Where to Play in Ensenada
December through April, you may spot migrating gray whales in Ensenada.
(Barbara Rubio Fotografia/Sergio's Sport Fishing Center)
If you're seeking al fresco adventure, a roughly 40-minute drive outside of Ensenada brings you to La Bufadora, a marine geyser that erupts up to 100 feet into the sky and coats the surrounding rocks—and any onlookers—in salty spray. If you drive, you'll find $3 parking at a nearby lot, and Baja's ubiquitous souvenir shops and food stands line the short walk down to the cliffside viewing area, where you'll get your best photos at sunset and high surf days.

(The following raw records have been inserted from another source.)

(** C6. [get_hidden_file_info] on what a successful [hide_file] wrote
    returns the name and the length of the payload, provided the part of the
    carrier that was kept contains neither marker and the end marker does
    not occur in the package before the end of its two length fields and
    name; the payload bytes themselves may be anything, the end marker
    included.  It returns [None] without raising when one of the markers
    does not occur in a valid PDF. *)
Theorem C6_describe :
  (∀ (ul : str → str) (w w1 : world) (pdf_path file_to_hide output_path : str)
     (pdf_content hidden_data filename_bytes : bytes),
      hide_file ul pdf_path file_to_hide output_path w = (Ok true, w1) →
      w !! pdf_path = Some (File pdf_content) →
      w !! file_to_hide = Some (File hidden_data) →
      utf8_encode (basename file_to_hide) = Some filename_bytes →
      find (kept_part pdf_content) MARKER = -1 →
      find (kept_part pdf_content) MARKER_END = -1 →
      8 + len filename_bytes
        ≤ find (package filename_bytes hidden_data ++ MARKER_END) MARKER_END →
      get_hidden_file_info output_path w1
      = (Ok (Some (basename file_to_hide, len hidden_data)), w1))
  ∧ (∀ (w : world) (p : str) (c : bytes),
      w !! p = Some (File c) → take 5 c = pdf_signature →
      contains c MARKER = false ∨ contains c MARKER_END = false →
      get_hidden_file_info_body p w = (Ok None, w)
      ∧ get_hidden_file_info p w = (Ok None, w)).
Proof.
  split.
  - intros ul w w1 pdf_path file_to_hide output_path C P nb Hrun Hpdf Hfile Hname
      Hstart Hend Hheader.
    destruct (hide_file_inv_named _ _ _ _ _ _ _ _ _ Hrun Hpdf Hfile Hname) as [[] ->].
    destruct (find_MARKER_END_package (package nb P)) as (e & He & Hle).
    rewrite He in Hheader. unfold len in Hheader.
    assert (has_package (<[output_path := File (modified_pdf C nb P)]> w) output_path
              (modified_pdf C nb P) (length (kept_part C) + 1)
              (length (kept_part C) + 1 + 21 + e) nb (basename file_to_hide) (len P)
              (take (e - (8 + length nb)) (P ++ MARKER_END ++ newline))) as Hpkg.
    { apply modified_pdf_has_package; try done; [by rewrite lookup_insert_eq|lia]. }
    unfold get_hidden_file_info, try_except.
    by rewrite (get_hidden_file_info_body_ok _ _ _ _ _ _ _ _ _ Hpkg).
  - intros w p c Hp Hsig Hno.
    assert (get_hidden_file_info_body p w = (Ok None, w)) as Hbody.
    { unfold get_hidden_file_info_body.
      rewrite (bind_Ok _ _ _ _ _ (validate_pdf_ok _ _ _ Hp Hsig)).
      unfold bind, open_rb. rewrite Hp.
      rewrite !contains_find in Hno.
      destruct Hno as [->%negb_false_iff| ->%negb_false_iff]; [done|].
      by rewrite orb_true_r. }
    split; [done|]. unfold get_hidden_file_info, try_except. by rewrite Hbody.
Qed.

Lemma C6_describe_witness :
  get_hidden_file_info (str_of "stego.pdf") scenario_embedded
  = (Ok (Some (str_of "secret.txt", 5)), scenario_embedded)
  ∧ get_hidden_file_info (str_of "carrier.pdf") scenario_world = (Ok None, scenario_world).
Proof.
  destruct C6_describe as [Hembedded Habsent]. split.
  - apply (Hembedded lower_identity scenario_world scenario_embedded (str_of "carrier.pdf")
             (str_of "secret.txt") (str_of "stego.pdf") scenario_carrier (bytes_of "hello")
             (bytes_of "secret.txt")).
    + vm_compute; reflexivity.
    + vm_compute; reflexivity.
    + vm_compute; reflexivity.
    + vm_compute; reflexivity.
    + vm_compute; reflexivity.
    + vm_compute; reflexivity.
    + vm_compute; discriminate.
  - apply (Habsent scenario_world (str_of "carrier.pdf") scenario_carrier).
    + vm_compute; reflexivity.
    + vm_compute; reflexivity.
    + left. vm_compute; reflexivity.
Defined.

While legend has it La Bufadora represents a trapped migrating whale that's since turned to stone, you might have the opportunity to see the real deal on a whale-watching cruise around Ensenada. Between December and April, make sure you have your sea legs ready and get out on the water with Sergio's Whale Watching to experience the annual gray whale migration. The sea giants congregate in the Todos os Santos Bay to mate and give birth, making Ensenada an ideal place for an up-close look. Even if the whales are shy, sea lions, dolphins, and various seabirds make for a fauna-filled excursion. Sergio's also offers deep-sea fishing charters (with bottom fishing in the winter and more surface action in summer), plus gear like fishing rods and reels, hooks, sinkers, and baits.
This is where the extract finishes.